A proximidade com Orbán, em particular, levou a um intercâmbio e propagação de táticas. A exportação de narrativas e desinformação apoiadas pela Rússia, eurocéticas e pró-Kremlin, poderá tornar-se ainda maior à medida que a Hungria se aproxima das eleições de 2026.
Apesar dos crescentes desafios internos, a desinformação pró-russa poderá ajudar, de forma significativa, Orbán a ganhar as eleições de 2026.
A UE tem mostrado alguma firmeza em resposta ao comportamento de Orbán nos últimos anos, nomeadamente através da retenção de fundos estruturais, mas é necessária uma ação mais forte.

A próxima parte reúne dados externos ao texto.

(* ===== verification/FsPolicy.v ===== *)
(** * Filesystem policy: who may do what to which path of a vault

    [rbac/fs/policy/Evaluator.cpp] (the decision for one request), the vault
    scope rule of [rbac/resolver/VaultScope.hpp], the entry check of
    [rbac/resolver/Vault.hpp] and the listing filter of [rbac/fs/Visibility.cpp].
    The storage manager, the entry cache and the account index are the interface
    [FsEnv]; the client code here is proved against it. *)
From S2P Require Import Prelude Paths Glob Perm.
Local Open Scope Z_scope.

Inductive FilesystemAction :=
| Preview | List_ | Write | Read | Touch | Overwrite | Rename | Delete | Move | Copy
| ShareInternal | SharePublic | SharePublicValidated | Lookup | Link.

#[export] Instance FilesystemAction_eq : EqDecision FilesystemAction.
Proof. solve_decision. Defined.

Inductive Reason :=
| Allowed | MissingPath | MissingEntry | MissingPathAndEntry | MissingUser
| InvalidActionForEntryType | DeniedByOverride | AllowedByOverride
| DeniedByBasePermissions | AllowedByBasePermissions | StorageEngineNotFound
| UnableToResolvePaths | LowRiskOpRequiredForOverrideTraversal | EntryVaultMismatch.

Record Decision := mkDecision {
  allowed : bool; reason : Reason; evaluated_path : option str;
  matched_override : option str; override_effect : option OverrideOpt }.

Definition denied (r : Reason) (path : option str) : Decision := mkDecision false r path None None.

(** [reasonToString] *)
Definition fs_reasonToString (r : Reason) : str :=
  match r with
  | Allowed => $"Allowed" | MissingPath => $"MissingPath" | MissingEntry => $"MissingEntry"
  | MissingPathAndEntry => $"MissingPathAndEntry" | MissingUser => $"MissingUser"
  | InvalidActionForEntryType => $"InvalidActionForEntryType" | DeniedByOverride => $"DeniedByOverride"
  | AllowedByOverride => $"AllowedByOverride" | DeniedByBasePermissions => $"DeniedByBasePermissions"
  | AllowedByBasePermissions => $"AllowedByBasePermissions" | StorageEngineNotFound => $"StorageEngineNotFound"
  | UnableToResolvePaths => $"UnableToResolvePaths"
  | LowRiskOpRequiredForOverrideTraversal => $"LowRiskOpRequiredForOverrideTraversal"
  | EntryVaultMismatch => $"EntryVaultMismatch"
  end.

(** ** The evaluator's tables *)
Definition directoryPermissionForAction (action : FilesystemAction) : option DirectoryPermissions :=
  match action with
  | List_ => Some DList | Write => Some DUpload | Read => Some DDownload | Rename => Some DRename
  | Delete => Some DDelete | Move => Some DMove | Copy => Some DCopy | Touch => Some DTouch
  | Link => Some DTouch | Lookup => Some DList
  | Preview | Overwrite | ShareInternal | SharePublic | SharePublicValidated => None
  end.

Definition filePermissionForAction (action : FilesystemAction) : option FilePermissions :=
  match action with
  | Preview => Some FPreview | Write => Some FUpload | Read => Some FDownload
  | Overwrite => Some FOverwrite | Rename => Some FRename | Delete => Some FDelete
  | Move => Some FMove | Copy => Some FCopy | Lookup => Some FPreview
  | ShareInternal | SharePublic | SharePublicValidated | List_ | Touch | Link => None
  end.

Definition requiresExistingEntry (action : FilesystemAction) : bool :=
  match action with Touch | Write | Link => false | _ => true end.

Definition inferIsDirectoryForMissingEntry (action : FilesystemAction) : bool :=
  match action with Touch | Link => true | _ => false end.

Definition isValidForFile (action : FilesystemAction) : bool :=
  match action with List_ | Touch | Link => false | _ => true end.

Definition isValidForDirectory (action : FilesystemAction) : bool :=
  match action with Preview | Overwrite => false | _ => true end.

Definition allowedByBase (perms : Filesystem) (isDir : bool) (action : FilesystemAction) : bool :=
  if isDir then
    let d := directories perms in
    let can p := has (d_permissions d) p in
    let share p := has (d_share d) p in
    match action with
    | List_ => can DList | Write => can DUpload | Read => can DDownload | Touch => can DTouch
    | Link => can DTouch | Rename => can DRename | Delete => can DDelete | Move => can DMove
    | Copy => can DCopy | ShareInternal => share SInternal | SharePublic => share SPublic
    | SharePublicValidated => share SPublicWithValidation | Lookup => can DList
    | Preview | Overwrite => false
    end
  else
    let f := files perms in
    let can p := has (f_permissions f) p in
    let share p := has (f_share f) p in
    match action with
    | Preview => can FPreview | Write => can FUpload | Read => can FDownload
    | Overwrite => can FOverwrite | Rename => can FRename | Delete => can FDelete
    | Move => can FMove | Copy => can FCopy | ShareInternal => share SInternal
    | SharePublic => share SPublic | SharePublicValidated => share SPublicWithValidation
    | Lookup => can FPreview
    | List_ | Touch | Link => false
    end.

(** ** Overrides *)
Fixpoint scoreTokens (ts : list Token) : nat :=
  match ts with
  | [] => 0
  | t :: ts' =>
      (match type t with
       | Literal => 10 + length (value t) | Slash => 1 | Question => 2 | Star | DoubleStar => 0
       end + scoreTokens ts')%nat
  end.
Definition scorePattern (p : Pattern) : nat := scoreTokens (tokens p).

Definition overrideEffect (o : Override) : option OverrideOpt :=
  if enabled o then Some (effect o) else None.

(** The two permission filters of [findBestOverride]: a file or directory
    permission must be the one the action asks for; a name that is neither
    passes both. *)
Definition fileFilter (o : Override) (action : FilesystemAction) : bool :=
  match Files_resolveFromQualifiedName (qualified_name o) with
  | Some f => filePermissionForAction action == Some f
  | None => true
  end.
Definition directoryFilter (o : Override) (action : FilesystemAction) : bool :=
  match Directories_resolveFromQualifiedName (qualified_name o) with
  | Some d => directoryPermissionForAction action == Some d
  | None => true
  end.

Fixpoint findBest (overrides : list Override) (path : str) (action : FilesystemAction)
  (best : option Override) (bestScore : nat) : option Override :=
  match overrides with
  | [] => best
  | o :: os =>
      if negb (enabled o) then findBest os path action best bestScore
      else if negb (fileFilter o action) then findBest os path action best bestScore
      else if negb (directoryFilter o action) then findBest os path action best bestScore
      else if negb (matches (pattern o) path) then findBest os path action best bestScore
      else
        let score := scorePattern (pattern o) in
        match best with
        | None => findBest os path action (Some o) score
        | Some _ =>
            if (bestScore <? score)%nat then findBest os path action (Some o) score
            else findBest os path action best bestScore
        end
  end.

Definition findBestOverride (overrides : list Override) (path : str) (action : FilesystemAction) : option Override :=
  findBest overrides path action None 0.

Record StageResult := mkStage {
  matched : bool; s_allowed : option bool; s_reason : Reason;
  matchedOverride : option str; s_effect : option OverrideOpt }.

Definition no_stage : StageResult := mkStage false None DeniedByBasePermissions None None.

Definition resolveOverrides (overrides : list Override) (absolutePath : str)
  (action : FilesystemAction) : StageResult :=
  match findBestOverride overrides absolutePath action with
  | Some best =>
      match overrideEffect best with
      | Some ALLOW => mkStage true (Some true) AllowedByOverride (Some (source (pattern best))) (Some ALLOW)
      | Some DENY => mkStage true (Some false) DeniedByOverride (Some (source (pattern best))) (Some DENY)
      | None => no_stage
      end
  | None => no_stage
  end.

Definition anyRequiresTraversalThrough (overrides : list Override) (absolutePath : str) : bool :=
  existsb (fun o => enabled o && (effect o == ALLOW) &&
                    Glob.requiresTraversalThrough (pattern o) absolutePath) overrides.

Definition isDirectoryListOverride (o : Override) : bool :=
  Directories_resolveFromQualifiedName (qualified_name o) == Some DList.

Definition allowsDirectoryListTraversalThrough (overrides : list Override) (directory : str) : bool :=
  existsb (fun o => enabled o && (effect o == ALLOW) && isDirectoryListOverride o &&
                    Glob.requiresTraversalThrough (pattern o) directory) overrides.

Definition overridesMayAffectListing (perms : Filesystem) (directory : str) : bool :=
  existsb (fun o => enabled o && mayMatchWithin (pattern o) directory) (overrides perms).

(** ** One stage: the best override, else the base permissions *)
Record Target := mkTarget { vaultPath : str; exists_ : bool; isDir : bool }.

Definition resolve (perms : Filesystem) (target : Target) (a : FilesystemAction) : StageResult :=
  let ov := resolveOverrides (overrides perms) (vaultPath target) a in
  if matched ov then ov
  else
    let ok := allowedByBase perms (isDir target) a in
    mkStage true (Some ok) (if ok then AllowedByBasePermissions else DeniedByBasePermissions) None None.

Definition resolveStage (perms : Filesystem) (target : Target) (action : FilesystemAction) : StageResult :=
  let stage := resolve perms target action in
  if (action == Lookup) && negb (isDir target) && exists_ target &&
     match s_allowed stage with Some b => negb b | None => false end
  then
    let read := resolve perms target Read in
    if default false (s_allowed read) then read else stage
  else stage.

(** What [evaluate] returns from a stage that decided: a denied Lookup (only in
    the vault-role stages) or List is let through when an allow override below
    needs the traversal. *)
Definition settle (lookup_traversal : bool) (perms : Filesystem) (target : Target)
  (action : FilesystemAction) (stage : StageResult) : Decision :=
  let ok := default false (s_allowed stage) in
  if negb ok && (action == Lookup) && lookup_traversal &&
     anyRequiresTraversalThrough (overrides perms) (vaultPath target)
  then mkDecision true LowRiskOpRequiredForOverrideTraversal (Some (vaultPath target)) None None
  else if negb ok && (action == List_) &&
     allowsDirectoryListTraversalThrough (overrides perms) (vaultPath target)
  then mkDecision true LowRiskOpRequiredForOverrideTraversal (Some (vaultPath target)) None None
  else mkDecision ok (s_reason stage) (Some (vaultPath target)) (matchedOverride stage) (s_effect stage).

A Comissão Europeia deve dar prioridade ao combate à captura dos meios de comunicação social através de instrumentos jurídicos e políticos. Os meios de comunicação social húngaros controlados pelo Estado desempenham um papel fundamental na disseminação de desinformação pró-russa, pois reforçam as narrativas do Kremlin e enfraquecem a resistência democrática. A UE deve abordar a questão da captura da comunicação social e apoiar os órgãos informativos independentes e as organizações da sociedade civil na Hungria, sobretudo agora que Trump cortou fundos significativos para defender a democracia nos países da Europa Central e de Leste. A Comissão deve também considerar a aplicação de sanções ou outras medidas punitivas contra os Estados-membros que financiam a desinformação.
O âmbito, a escala e a sofisticação da manipulação e interferência de informações estrangeiras continuam a crescer. Combater este cenário deve ser uma prioridade para a União Europeia – tanto para resistir à influência corrosiva da Rússia como ao poder perturbador de Orbán e preservar a democracia numa altura em que esta nunca foi tão precária.
Edit Zgut-Przybylska é professora assistente no IFIS, da Academia Polaca de Ciências, e investigadora visitante do Instituto para a Democracia da Universidade Centro-Europeia (CEU, na sigla em inglês). Este artigo foi originalmente publicado em inglês no "Visegrad Insight".